**Brief**
In the data below, how many lines include the word "length"? Give only the number.

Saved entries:
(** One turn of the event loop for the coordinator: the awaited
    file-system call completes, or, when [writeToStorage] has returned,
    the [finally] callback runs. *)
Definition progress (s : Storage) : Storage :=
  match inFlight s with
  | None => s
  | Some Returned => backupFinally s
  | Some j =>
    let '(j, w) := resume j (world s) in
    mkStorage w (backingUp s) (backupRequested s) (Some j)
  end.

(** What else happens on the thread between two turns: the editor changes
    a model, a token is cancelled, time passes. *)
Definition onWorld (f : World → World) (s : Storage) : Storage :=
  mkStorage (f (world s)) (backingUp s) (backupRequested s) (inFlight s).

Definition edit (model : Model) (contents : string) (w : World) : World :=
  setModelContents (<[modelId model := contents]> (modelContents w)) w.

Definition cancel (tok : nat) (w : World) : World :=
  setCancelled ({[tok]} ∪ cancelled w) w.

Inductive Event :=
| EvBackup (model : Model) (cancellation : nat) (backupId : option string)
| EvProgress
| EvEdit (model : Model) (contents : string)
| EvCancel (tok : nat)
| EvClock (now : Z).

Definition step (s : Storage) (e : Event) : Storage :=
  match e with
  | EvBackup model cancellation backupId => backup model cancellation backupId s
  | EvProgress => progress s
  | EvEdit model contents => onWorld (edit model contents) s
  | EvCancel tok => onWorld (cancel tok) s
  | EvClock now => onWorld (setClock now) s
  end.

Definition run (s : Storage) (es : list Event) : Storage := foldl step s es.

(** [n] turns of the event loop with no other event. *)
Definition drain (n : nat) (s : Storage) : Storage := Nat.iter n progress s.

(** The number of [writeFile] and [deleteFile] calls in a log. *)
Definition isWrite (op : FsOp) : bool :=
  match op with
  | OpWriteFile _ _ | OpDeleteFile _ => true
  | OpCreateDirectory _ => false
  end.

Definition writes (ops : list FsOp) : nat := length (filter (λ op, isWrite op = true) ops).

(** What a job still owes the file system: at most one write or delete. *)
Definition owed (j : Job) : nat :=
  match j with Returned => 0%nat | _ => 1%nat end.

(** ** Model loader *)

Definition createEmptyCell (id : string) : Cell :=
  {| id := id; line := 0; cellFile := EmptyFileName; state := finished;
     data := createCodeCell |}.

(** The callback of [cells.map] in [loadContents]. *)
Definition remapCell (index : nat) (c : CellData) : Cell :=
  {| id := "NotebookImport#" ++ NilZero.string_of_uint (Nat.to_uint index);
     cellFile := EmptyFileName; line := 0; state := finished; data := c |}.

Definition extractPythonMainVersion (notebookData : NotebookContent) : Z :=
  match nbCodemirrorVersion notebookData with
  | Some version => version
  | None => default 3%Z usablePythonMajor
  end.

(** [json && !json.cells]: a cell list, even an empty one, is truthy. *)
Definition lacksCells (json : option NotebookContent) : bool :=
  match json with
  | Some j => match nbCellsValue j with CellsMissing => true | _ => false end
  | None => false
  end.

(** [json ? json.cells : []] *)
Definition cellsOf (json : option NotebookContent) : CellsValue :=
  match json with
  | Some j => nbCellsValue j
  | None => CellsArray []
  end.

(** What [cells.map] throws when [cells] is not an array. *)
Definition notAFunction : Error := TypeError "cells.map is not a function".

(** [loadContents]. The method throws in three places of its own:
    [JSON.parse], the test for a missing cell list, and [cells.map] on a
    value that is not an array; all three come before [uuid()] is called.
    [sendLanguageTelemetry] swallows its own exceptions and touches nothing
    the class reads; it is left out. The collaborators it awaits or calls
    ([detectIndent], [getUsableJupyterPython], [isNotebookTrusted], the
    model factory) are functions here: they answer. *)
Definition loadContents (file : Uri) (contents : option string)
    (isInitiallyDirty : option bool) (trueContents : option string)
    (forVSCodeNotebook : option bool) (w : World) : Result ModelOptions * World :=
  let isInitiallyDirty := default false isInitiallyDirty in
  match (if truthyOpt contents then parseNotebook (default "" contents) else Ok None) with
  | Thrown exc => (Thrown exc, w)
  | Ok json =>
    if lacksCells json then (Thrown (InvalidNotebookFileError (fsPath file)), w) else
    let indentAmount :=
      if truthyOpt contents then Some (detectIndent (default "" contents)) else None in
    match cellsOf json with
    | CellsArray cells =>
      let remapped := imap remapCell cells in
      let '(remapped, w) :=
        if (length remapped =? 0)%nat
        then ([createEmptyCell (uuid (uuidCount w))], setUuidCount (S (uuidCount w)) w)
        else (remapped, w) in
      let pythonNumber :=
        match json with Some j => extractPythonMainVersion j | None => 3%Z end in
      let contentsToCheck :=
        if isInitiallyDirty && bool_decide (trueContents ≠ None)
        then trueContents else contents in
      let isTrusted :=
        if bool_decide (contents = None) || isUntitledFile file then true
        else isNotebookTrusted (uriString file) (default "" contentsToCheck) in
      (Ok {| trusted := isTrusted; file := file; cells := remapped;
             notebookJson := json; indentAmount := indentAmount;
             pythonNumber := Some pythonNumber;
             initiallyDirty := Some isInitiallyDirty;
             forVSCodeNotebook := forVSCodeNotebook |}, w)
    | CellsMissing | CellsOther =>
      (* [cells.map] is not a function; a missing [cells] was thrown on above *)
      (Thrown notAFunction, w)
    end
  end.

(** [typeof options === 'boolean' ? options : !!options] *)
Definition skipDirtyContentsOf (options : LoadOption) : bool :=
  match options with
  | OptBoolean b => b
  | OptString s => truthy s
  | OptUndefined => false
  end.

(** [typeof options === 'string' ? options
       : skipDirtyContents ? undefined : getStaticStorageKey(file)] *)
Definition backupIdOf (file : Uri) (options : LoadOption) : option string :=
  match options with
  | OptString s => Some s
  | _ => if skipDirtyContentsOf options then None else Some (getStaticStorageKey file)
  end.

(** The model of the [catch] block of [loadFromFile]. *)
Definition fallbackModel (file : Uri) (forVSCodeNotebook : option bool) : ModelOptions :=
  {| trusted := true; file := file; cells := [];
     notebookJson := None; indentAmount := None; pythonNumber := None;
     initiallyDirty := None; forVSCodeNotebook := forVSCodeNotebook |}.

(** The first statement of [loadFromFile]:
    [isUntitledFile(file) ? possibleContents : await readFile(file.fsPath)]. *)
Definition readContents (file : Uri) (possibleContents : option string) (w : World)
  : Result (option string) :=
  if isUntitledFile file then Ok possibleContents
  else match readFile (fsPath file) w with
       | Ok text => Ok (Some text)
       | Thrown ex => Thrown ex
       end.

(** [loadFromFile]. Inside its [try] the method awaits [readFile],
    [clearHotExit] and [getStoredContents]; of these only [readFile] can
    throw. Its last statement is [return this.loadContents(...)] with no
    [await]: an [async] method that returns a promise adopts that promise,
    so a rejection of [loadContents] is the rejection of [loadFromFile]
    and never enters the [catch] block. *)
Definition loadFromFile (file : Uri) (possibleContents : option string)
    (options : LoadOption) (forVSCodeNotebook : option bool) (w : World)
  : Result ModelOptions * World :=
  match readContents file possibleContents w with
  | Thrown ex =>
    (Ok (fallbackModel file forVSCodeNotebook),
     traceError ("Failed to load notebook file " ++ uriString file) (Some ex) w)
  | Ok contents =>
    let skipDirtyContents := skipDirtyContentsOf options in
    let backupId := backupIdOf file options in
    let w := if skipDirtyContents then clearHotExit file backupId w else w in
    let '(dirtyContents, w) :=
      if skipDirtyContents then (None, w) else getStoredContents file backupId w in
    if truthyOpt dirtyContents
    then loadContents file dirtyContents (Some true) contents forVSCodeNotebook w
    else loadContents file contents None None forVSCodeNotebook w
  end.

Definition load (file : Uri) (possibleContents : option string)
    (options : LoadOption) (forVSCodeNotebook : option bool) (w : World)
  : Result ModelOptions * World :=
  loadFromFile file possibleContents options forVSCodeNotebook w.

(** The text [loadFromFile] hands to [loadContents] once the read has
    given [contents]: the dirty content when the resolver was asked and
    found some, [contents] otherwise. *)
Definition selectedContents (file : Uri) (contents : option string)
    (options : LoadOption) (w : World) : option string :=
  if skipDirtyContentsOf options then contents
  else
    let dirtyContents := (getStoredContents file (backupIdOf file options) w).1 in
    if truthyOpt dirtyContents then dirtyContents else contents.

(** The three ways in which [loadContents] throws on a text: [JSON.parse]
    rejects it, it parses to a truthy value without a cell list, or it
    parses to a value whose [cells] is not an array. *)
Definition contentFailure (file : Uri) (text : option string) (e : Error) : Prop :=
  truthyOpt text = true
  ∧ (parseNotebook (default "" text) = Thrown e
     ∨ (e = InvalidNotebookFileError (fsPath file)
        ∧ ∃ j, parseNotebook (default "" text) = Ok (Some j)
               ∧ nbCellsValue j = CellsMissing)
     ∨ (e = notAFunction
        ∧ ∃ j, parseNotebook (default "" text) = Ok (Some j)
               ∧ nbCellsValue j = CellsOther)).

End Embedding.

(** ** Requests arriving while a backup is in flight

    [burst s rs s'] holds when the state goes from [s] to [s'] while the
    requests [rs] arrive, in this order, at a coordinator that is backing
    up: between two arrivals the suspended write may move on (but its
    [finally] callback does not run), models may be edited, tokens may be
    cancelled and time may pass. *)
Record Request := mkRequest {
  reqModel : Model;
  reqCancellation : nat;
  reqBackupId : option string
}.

**Expected output**
2